As Messi pointed out, “The truth is that there has been no project or anything for a long time, they juggle and cover holes as time goes by.” Gerard Pique didn't disagree but during the most dramatic and biggest transfer saga in football history, the centre-half sent his skipper a text, pointing out that there would soon be new people in charge.
Bartomeu has since been forced out far sooner than either player would have anticipated, meaning there is a temptation to view his resignation as a victory for his two most vocal critics in the dressing room. However, there are no real winners at Camp Nou right now, just as there is no guarantee that Messi will change his mind and sign a new contact.
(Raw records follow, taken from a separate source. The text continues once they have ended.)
(** * Index definitions and index queries of the RavenDB Python client

    A shallow embedding of [pyravendb/data/indexes.py]: the wire
    enumerations, [IndexFieldOptions], [IndexDefinition] and [IndexQuery],
    followed by the properties their documentation states.

    Python objects become records whose fields carry the attribute names of
    the source; [None] is [option]'s [None]; a dict with string keys is a
    [gmap string _]; a raised exception is the [Raise] case of [result]. *)

From stdpp Require Import gmap strings list fin_maps.
From Stdlib Require Import ZArith Ascii.

#[local] Set Warnings "-register-all".
Local Open Scope string_scope.

(* ===================================================================== *)
(** ** The Python runtime the module relies on *)
(* ===================================================================== *)

(** The built-in exceptions the modelled code can raise. *)
Inductive PyError := AttributeError | IndexError | TypeError | KeyError.

(** Outcome of a call: a value, or a raised exception. *)
Inductive result (A : Type) := Ok (a : A) | Raise (e : PyError).
Arguments Ok {A} a.
Arguments Raise {A} e.

#[global] Instance result_ret : MRet result := @Ok.
#[global] Instance result_bind : MBind result :=
  λ A B f r, match r with Ok a => f a | Raise e => Raise e end.

(** [bool(x)], the test behind [if x], [x and y] and [not x]. *)
Class Truthy (A : Type) := truthy : A → bool.

#[global] Instance bool_truthy : Truthy bool := λ b, b.
(** A [str] is true when it is not empty. *)
#[global] Instance string_truthy : Truthy string :=
  λ s, match s with EmptyString => false | String _ _ => true end.
(** [None] is false; any other object answers for itself. *)
#[global] Instance option_truthy `{Truthy A} : Truthy (option A) :=
  λ o, match o with None => false | Some a => truthy a end.

(** [str(x)]: dispatches to the class's [__str__]. *)
Class Str (A : Type) := str : A → string.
His love of the club is obvious but so too is his ongoing dissatisfaction with the state of the squad. He made it clear that he is motivated primarily by success; he wants a "winning project". Barca don’t yet have one – and are unlikely to have one for some time.
That is a remarkable state of affairs for a club that recorded a treble just five years ago, but while Bartomeu played a pivotal role in assembling the MSN forward line (Messi, Luis Suarez and Neymar) that fired Barca to Champions League glory in Berlin, he was even more integral to its dismantling.
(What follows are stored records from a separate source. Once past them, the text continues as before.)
(** C4, as amended.  An [update] whose request has no [assigneeIds] makes no
    call on the assignee table and leaves it as it is.  With a list of user
    ids it first deletes the ticket's rows and then, unless the list is
    empty, inserts the new list in one call: the rows of the other tickets
    stay and none of the ticket's old rows is left.  The ticket's rows
    afterwards are the new list when the ticket and the listed users exist;
    an empty list leaves the ticket without assignees; a list that names a
    user that does not exist is rejected by the store: nothing is inserted,
    the deletion is not undone and the call fails with the client error. *)
Theorem update_assignees (id : Z) (dto : gmap string JsVal) (actor : Z) (w : World) :
  (get dto "assigneeIds" = JUndefined ->
   repairTicketAssignees (store (update id dto actor w).2)
   = repairTicketAssignees (store w)
   /\ trace (update id dto actor w).2 = trace w ++ [EvDb RepairTicket_update])
  /\
  (forall ids, get dto "assigneeIds" = JArr (map JNum ids) ->
     (forall j, j <> id ->
        assignees_of j (store (update id dto actor w).2) = assignees_of j (store w))
     /\ (assignees_of id (store (update id dto actor w).2) = map (mkAssignee id) ids
         \/ assignees_of id (store (update id dto actor w).2) = [])
     /\ (is_Some (find_ticket id (store w)) ->
         (forall u, In u ids -> is_Some (find_user u (store w))) ->
         assignees_of id (store (update id dto actor w).2) = map (mkAssignee id) ids)
     /\ (ids = [] -> assignees_of id (store (update id dto actor w).2) = [])
     /\ (exists rest,
           trace (update id dto actor w).2
           = (trace w ++ EvDb RepairTicketAssignee_deleteMany
                :: (if bool_decide (ids = []) then []
                    else [EvDb RepairTicketAssignee_createMany])) ++ rest)
     /\ ((exists u, In u ids /\ find_user u (store w) = None) ->
         assignees_of id (store (update id dto actor w).2) = []
         /\ (update id dto actor w).1
            = Err (BadRequestException reference_message))).
Proof.
  split.
  - intros Habsent. rewrite update_assignee_table.
    rewrite sync_assignees_absent by assumption. split; [reflexivity|].
    unfold update, try_catch. unfold bind at 1.
    rewrite sync_assignees_absent by assumption.
    pose proof (repairTicket_update_tables id (build_updateData dto) w) as (_ & _ & Htr).
    destruct (repairTicket_update id (build_updateData dto) w) as [[r|e] w2];
      simpl in *; [assumption|].
    destruct (update_handler_world id e w2) as [e' ->]. assumption.
  - intros ids Hids.
    assert (Hof : forall j,
      assignees_of j (store (update id dto actor w).2)
      = List.filter (fun a => bool_decide (a_repairTicketId a = j))
          (List.filter (fun a => negb (bool_decide (a_repairTicketId a = id)))
             (repairTicketAssignees (store w)))
        ++ List.filter (fun a => bool_decide (a_repairTicketId a = j))
             (if forallb (references_ok (store w)) (map (mkAssignee id) ids)
              then map (mkAssignee id) ids else [])).
    { intros j. unfold assignees_of. rewrite update_assignee_table.
      rewrite (sync_assignees_list id dto ids w Hids). apply filter_app_list. }
    assert (Hnew : forall j l, (forall a, In a l -> In a (map (mkAssignee id) ids)) ->
      List.filter (fun a => bool_decide (a_repairTicketId a = j)) l
      = if bool_decide (id = j) then l else []).
    { intros j l Hl. case_bool_decide as Hj.
      - apply filter_all. intros a Ha. apply Hl, in_map_iff in Ha as (u & <- & _).
        now apply bool_decide_eq_true.
      - apply filter_none. intros a Ha. apply Hl, in_map_iff in Ha as (u & <- & _).
        now apply bool_decide_eq_false. }
    split; [|split; [|split; [|split; [|split]]]].
    + intros j Hj. rewrite Hof.
      rewrite filter_filter_other.
      2:{ intros a Ha. apply bool_decide_eq_true in Ha.
          apply bool_decide_eq_false. congruence. }
      unfold assignees_of.
      destruct (forallb _ _); [|simpl; now rewrite app_nil_r].
      rewrite (Hnew _ (map (mkAssignee id) ids)) by (intros ? H; exact H).
      rewrite bool_decide_eq_false_2 by congruence. now rewrite app_nil_r.
    + rewrite Hof, (filter_filter_neg (fun a => bool_decide (a_repairTicketId a = id))).
      destruct (forallb _ _); [|now right].
      rewrite (Hnew _ (map (mkAssignee id) ids)) by (intros ? H; exact H).
      rewrite bool_decide_eq_true_2 by reflexivity. now left.
    + intros Ht Hu.
      rewrite Hof, (filter_filter_neg (fun a => bool_decide (a_repairTicketId a = id))).
      rewrite (references_ok_all _ _ _ Ht Hu).
      rewrite (Hnew _ (map (mkAssignee id) ids)) by (intros ? H; exact H). now rewrite bool_decide_eq_true_2.
    + intros ->.
      rewrite Hof, (filter_filter_neg (fun a => bool_decide (a_repairTicketId a = id))).
      reflexivity.
    + destruct (update_trace_extends id dto actor w) as [rest Hrest].
      exists rest. rewrite Hrest.
      now rewrite (sync_assignees_list_trace id dto ids w Hids).
    + intros (u & Hin & Hnone).
      pose proof (unknown_user_not_referenced (store w) id ids u Hin Hnone) as Href.
      split.
      * rewrite Hof, Href,
          (filter_filter_neg (fun a => bool_decide (a_repairTicketId a = id))).
        reflexivity.
      * pose proof (sync_assignees_list_outcome id dto ids w Hids) as Hout.
        rewrite Href in Hout.
        unfold update, try_catch. unfold bind at 1.
        destruct (sync_assignees id dto w) as [res w1]. simpl in Hout. subst res.
        reflexivity.
Qed.

Lemma update_assignees_witness :
  assignees_of 1 (store (update 1 reassign 9 world0).2)
  = [mkAssignee 1 1; mkAssignee 1 2]
  /\ repairTicketAssignees (store (update 1 rename 9 world0).2)
     = repairTicketAssignees store0.
Proof.
  split.
  - apply (proj2 (update_assignees 1 reassign 9 world0) [1; 2]).
    + reflexivity.
    + eexists. reflexivity.
    + intros u [<-|[<-|[]]]; eexists; reflexivity.
  - apply (proj1 (update_assignees 1 rename 9 world0)). reflexivity.
Defined.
Remember, Bartomeu tried to sign Marco Verratti from Paris Saint-Germain in 2017; instead he lost Neymar to the same club. The loss of Messi’s obvious heir was a hammer blow, but it need not have been a fatal one.
However, Bartomeu made matters worse by squandering the world-record fee accrued from the Brazilian’s exit on Dembele and Coutinho – Barca haven’t made one unequivocally successful signing since Bartomeu’s re-election in 2015 – and then botching his attempts to bring Neymar back to Camp Nou.
Messi even publicly wondered if everything had really been done to re-sign his good friend, underlining that the dressing room distrust of the boardroom pre-dates what has been a calamitous 2020.
As Pique has pointed out, the decision to sack Ernesto Valverde midway through last season – with Barca top of the table – was “illogical". The influential defender was also upset by the fact that Jaume Masferrer, one of the club employees caught up in the ‘Barca-gate’ social media scandal, was allowed to continue in his role.
Messi, meanwhile, was outraged by former sporting director Eric Abidal's accusation that the players had been responsible for Valverde's dismissal, and also claimed during the negotiations over player pay cuts that certain people at Camp Nou were feeding the media with false information in an attempt to sully the reputation of the squad.
Throughout it all, Bartomeu maintained he never stopped acting in the best interests of the club, even insisting that he was right not to resign immediately after the humiliating 8-2 loss to Bayern Munich in last season’s Champions League quarter-finals.
It was only when he was facing an embarrassing loss of his own, in a vote of no-confidence in his presidency, that he eventually decided to step down, leaving the mother of all messes for the club to clean up.
It was an unsurprising act of self-preservation because, remember, it was Bartomeu and his predecessor, Sandro Rosell, who made Barcelona solely culpable for the illegalities of the transfer that brought Neymar to Camp Nou in 2013.
Just consider that for a second: it was not the men behind the deal who were found culpable but the club itself. As a result, Rosell and Bartomeu escaped without sanction, while Barcelona the institution was found guilty of fraud for the first time in its history.
Nothing that has happened since should, therefore, have come as a surprise. It has rightly come as a welcome relief to everyone connected with Barca that Bartomeu’s reign is finally over. Sadly, though, the effects of his presidency will likely be felt for years to come.
Bartomeu wanted to leave the club in a "great position"; he has instead left it on the brink of bankruptcy. That's his legacy.
And that's why he will be remembered as the worst president in Barcelona's history.